▶ WORK TO COMPLETE: Below are some records. How many of their lines contain the string "SObj"? Give the number only.

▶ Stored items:
#####

Lemma walk_block fuel t b rest st :
  block_ok (t, b) ->
  iterate itr_cb (S fuel) (WStruct (be32 t ++ b ++ rest) (4 + zlen b)) st = Some (IRet 0 (visit st (t, b))).
Proof using Hlocal.
  intros (Ht & Hne & Hl). simpl in Ht, Hne, Hl. cbn [iterate]. rewrite decode_uint32_ok by lia. rewrite u32_small by lia.
  rewrite (proj2 (Z.eqb_neq _ _) Hne). cbn [negb]. cbv iota.
  rewrite drop_app_length' by (by rewrite be32_length). rewrite u64_small by lia.
  replace (4 + zlen b - 4) with (zlen b) by lia. by rewrite Hlocal.
Qed.

Lemma walk_entries l fuel len rest st :
  Forall block_ok l -> (length l < fuel)%nat -> zlen (concat (block_wire <$> l)) <= len < 2 ^ 64 ->
  iterate itr_cb (S fuel) (WEntries (concat (block_wire <$> l) ++ rest) len (zlen l)) st
  = Some (IRet 0 (foldl visit st l)).
Proof using Hlocal.
  revert fuel len st. induction l as [|[t b] l IH]; intros fuel len st Hok Hf Hlen; [done|].
  apply Forall_cons_1 in Hok as [Hb Hok]. pose proof Hb as (Ht & Hne & Hl). simpl in Ht, Hne, Hl.
  assert (Hw : zlen (concat (block_wire <$> (t, b) :: l)) = 8 + zlen b + zlen (concat (block_wire <$> l))).
  { rewrite fmap_cons. cbn [concat]. rewrite length_app, Nat2Z.inj_add, block_wire_length. simpl. lia. }
  cbn [iterate]. rewrite (proj2 (Z.eqb_neq (zlen ((t, b) :: l)) 0)) by (simpl; lia).
  rewrite fmap_cons. cbn [concat].
  change (block_wire (t, b)) with (be32 (4 + zlen b) ++ be32 t ++ b). rewrite <- !app_assoc.
  rewrite decode_uint32_ok by lia. rewrite u32_small by lia. cbv zeta.
  rewrite drop_app_length' by (by rewrite be32_length).
  destruct fuel as [|fuel]; [simpl in Hf; lia|].
  rewrite walk_block by done. change (0 <? 0) with false. cbv iota.
  replace (drop (Z.to_nat (4 + zlen b)) (be32 t ++ b ++ concat (block_wire <$> l) ++ rest))
    with (concat (block_wire <$> l) ++ rest).
  2:{ rewrite app_assoc. rewrite drop_app_length' by (rewrite length_app, be32_length; lia). done. }
  rewrite !u64_small by (rewrite ?u64_small; lia).
  replace (zlen ((t, b) :: l) - 1) with (zlen l) by (simpl; lia).
  simpl foldl. apply IH; [done|simpl in Hf; lia|lia].
Qed.

(** The whole array. *)
Lemma walk_array l fuel len rest st :
  Forall block_ok l -> zlen l < 2 ^ 32 -> (length l + 2 < fuel)%nat ->
  8 + zlen (concat (block_wire <$> l)) <= len < 2 ^ 64 ->
  CMD_iterate_structs itr_cb fuel
    (be32 IPC_TYPES_OPAQUE_STRUCT_ARR ++ be32 (zlen l) ++ concat (block_wire <$> l) ++ rest) len st
  = Some (IRet 0 (foldl visit st l)).
Proof using Hlocal.
  intros Hok Hn Hf Hlen. destruct fuel as [|fuel]; [lia|]. unfold CMD_iterate_structs. cbn [iterate].
  rewrite decode_uint32_ok by lia. rewrite u32_small by done. change (negb _) with false. cbv iota zeta.
  rewrite drop_app_length' by (by rewrite be32_length). rewrite u64_small by lia.
  rewrite decode_uint32_ok by lia. rewrite u32_small by lia.
  rewrite drop_app_length' by (by rewrite be32_length). rewrite u64_small by lia.
  destruct fuel as [|fuel]; [lia|]. apply walk_entries; [done|lia|lia].
Qed.
End Walk.

(** ** Requests, responses and the walk together *)

Section Telemetry.
Context {Obj St : Type} (deft : Z -> option (StructDefinition Obj)).
(** The encoding of the structures of each type. *)
Context (body : Z -> Obj -> list Z).
(** malloc: blocks of the size asked for; and for the decoders. *)
Context (malloc : Z -> list Z) (Hmalloc : forall n, 0 <= n -> zlen (malloc n) = n).
Context (dmalloc : Z -> bool) (Hdmalloc : malloc_works dmalloc).
Context (call : Z -> Z -> list (option Obj * Z)) (populator_error : Z -> Z -> Obj).
(** The array of blocks among the structures, registered with its table. *)
Context (arr_obj : IPC_OpaqueStructArr -> Obj).
Context (arr_def : StructDefinition Obj) (arr_enc : sptr Obj -> dptr -> Z -> list Z -> eres).
Context (Harr : deft IPC_TYPES_OPAQUE_STRUCT_ARR = Some arr_def) (Henc : sd_encoder arr_def = Some arr_enc).
Context (Harr_enc : forall a dst max buf,
  arr_enc (SObj (arr_obj a)) dst max buf
  = XDR_struct_encoder (Some (IPC_OpaqueStructArr_Fields dmalloc)) (SObj a) dst max buf).
Context (Hbody : forall a, body IPC_TYPES_OPAQUE_STRUCT_ARR (arr_obj a) = arr_wire a).
Context (itr_cb : St -> Z -> list Z -> Z -> St).
Context (Hlocal : forall st t b rest, itr_cb st t (b ++ rest) (zlen b) = itr_cb st t b (zlen b)).

(** A structure that can be sent: its encoding is whole words and, if it needs
    [e] bytes to spare, not in the window below the 256 bytes of the first
    buffer. *)
Definition obj_ok (t : Z) (o : Obj) : Prop :=
  (exists e, 0 <= e <= 16 /\ union_valid deft body e SNull (XUnion t (SObj o)) /\
     (4 + zlen (body t o) + e <= 256 \/ 256 < 4 + zlen (body t o))) /\
  t <> IPC_TYPES_OPAQUE_STRUCT_ARR /\ zlen (body t o) mod 4 = 0 /\ zlen (body t o) < 2 ^ 30.

(** What a call of a populator puts in the response. *)
Definition answer_of (t : Z) (o : Obj) (c : Z) : Z * Obj :=
  if c =? IPC_RESULTCODE_SUCCESS then (t, o) else (IPC_TYPES_POPULATOR_ERROR, populator_error t c).

(** The answer to one requested type: none if there is no populator. *)
Definition produced (t : Z) : option (Z * Obj) :=
  match deft t with
  | Some def =>
      match populate def with
      | Some f =>
          match call f (populate_arg def) with
          | [(Some o, c)] => Some (answer_of t o c)
          | _ => None
          end
      | None => None
      end
  | None => None
  end.

(** A populator calls back once. *)
Definition req_ok (t : Z) : Prop :=
  forall def f, deft t = Some def -> populate def = Some f ->
    exists o c, call f (populate_arg def) = [(Some o, c)] /\ obj_ok (answer_of t o c).1 (answer_of t o c).2.

Definition block_of (x : Z * Obj) : IPC_OpaqueStruct :=
  Opaque (4 + zlen (body x.1 x.2)) (Some (be32 x.1 ++ body x.1 x.2)).
Definition encoded (x : Z * Obj) : Z * list Z := (x.1, body x.1 x.2).

Lemma obj_block t o : obj_ok t o ->
  CMD_struct_to_opaque_struct deft malloc (Some o) t = Some (block_of (t, o)).
Proof using Hmalloc.
  intros ((e & He & Hv & Hwin) & _ & Hm & Hl).
  destruct (struct_to_opaque deft body e He malloc Hmalloc t o Hv) as [H _]; [lia|].
  rewrite H by done. unfold block_of. rewrite length_app, be32_length. cbn [fst snd]. do 2 f_equal. lia.
Qed.

Lemma data_req_loop_ok reqs resp :
  Forall req_ok reqs ->
  data_req_loop deft malloc call populator_error false reqs false [] resp
  = Some (false, [], resp ++ (block_of <$> omap produced reqs)).
Proof using Hmalloc.
  intros Hok. revert resp. induction Hok as [|t reqs Ht Hok IH]; intros resp; simpl; [by rewrite app_nil_r|].
  unfold produced at 1. unfold req_ok in Ht.
  destruct (deft t) as [def|] eqn:Ed; [|apply IH]. destruct (populate def) as [f|] eqn:Ep; [|apply IH].
  destruct (Ht def f eq_refl Ep) as (o & c & -> & Ho). cbn [populate_all].
  assert (E : data_req_populate_cb deft malloc populator_error false t ([], Opaque 0 None) (Some o, c)
              = Some ([], block_of (answer_of t o c))).
  { unfold data_req_populate_cb, answer_of in *. cbn [fst snd].
    destruct (c =? IPC_RESULTCODE_SUCCESS); cbn [negb fst snd] in *; by rewrite obj_block. }
  rewrite E. cbn [orb]. rewrite bool_decide_eq_false_2 by done. rewrite IH. simpl. by rewrite <- app_assoc.
Qed.

Lemma expected_ok reqs : Forall req_ok reqs -> Forall (fun x => obj_ok x.1 x.2) (omap produced reqs).
Proof using.
  intros Hok. apply Forall_forall. intros x Hx. apply list_elem_of_In, list_elem_of_omap in Hx as (t & Ht & Hp).
  rewrite Forall_forall in Hok. apply list_elem_of_In in Ht. specialize (Hok t Ht). unfold produced, req_ok in *.
  destruct (deft t) as [def|]; [|done]. destruct (populate def) as [f|] eqn:Ep; [|done].
  destruct (Hok def f eq_refl Ep) as (o & c & E & Ho). rewrite E in Hp. by injection Hp as <-.
Qed.

Lemma block_of_ok x : obj_ok x.1 x.2 ->
  opaque_valid SNull (block_of x) /\ opaque_wire (block_of x) = block_wire (encoded x) /\ block_ok (encoded x).
Proof using.
  intros ((e & _ & (def & enc & o & _ & _ & [= <-] & Ht & _ & _) & _) & Hne & Hm & Hl). cbn [u_type] in Ht.
  assert (Hz : zlen (be32 x.1 ++ body x.1 x.2) = 4 + zlen (body x.1 x.2)) by (rewrite length_app, be32_length; lia).
  split_and!.
  - exists (be32 x.1 ++ body x.1 x.2). rewrite Hz. split; [done|lia].
  - unfold opaque_wire, block_wire, block_of, bytes_wire. cbn [op_length op_data encoded fst snd].
    rewrite Hz. replace (pad4 (4 + zlen (body x.1 x.2))) with 0.
    2:{ unfold pad4. rewrite <- Z.add_mod_idemp_r, Hm by lia. done. }
    unfold zeros. simpl. by rewrite app_nil_r.
  - split_and!; cbn [encoded fst snd]; [lia|lia|done|lia].
Qed.

Lemma blocks_wire xs : Forall (fun x => obj_ok x.1 x.2) xs ->
  concat (opaque_wire <$> (block_of <$> xs)) = concat (block_wire <$> (encoded <$> xs)) /\
  Forall (opaque_valid SNull) (block_of <$> xs) /\ Forall block_ok (encoded <$> xs).
Proof using.
  induction 1 as [|x xs Hx Hxs (IH1 & IH2 & IH3)]; [by repeat constructor|].
  destruct (block_of_ok x Hx) as (B1 & B2 & B3). rewrite !fmap_cons. cbn [concat]. rewrite IH1, B2.
  split_and!; [done|by constructor|by constructor].
Qed.

(** The encoding of the response. *)
Definition response_wire (ref : Z) (bs : list (Z * list Z)) : list Z :=
  be32 IPC_CMDS_RESPONSE ++ be32 ref ++ be32 IPC_RESULTCODE_SUCCESS ++
  be32 IPC_TYPES_OPAQUE_STRUCT_ARR ++ be32 (zlen bs) ++ concat (block_wire <$> bs).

#####

▶ WRITTEN ANSWER: 3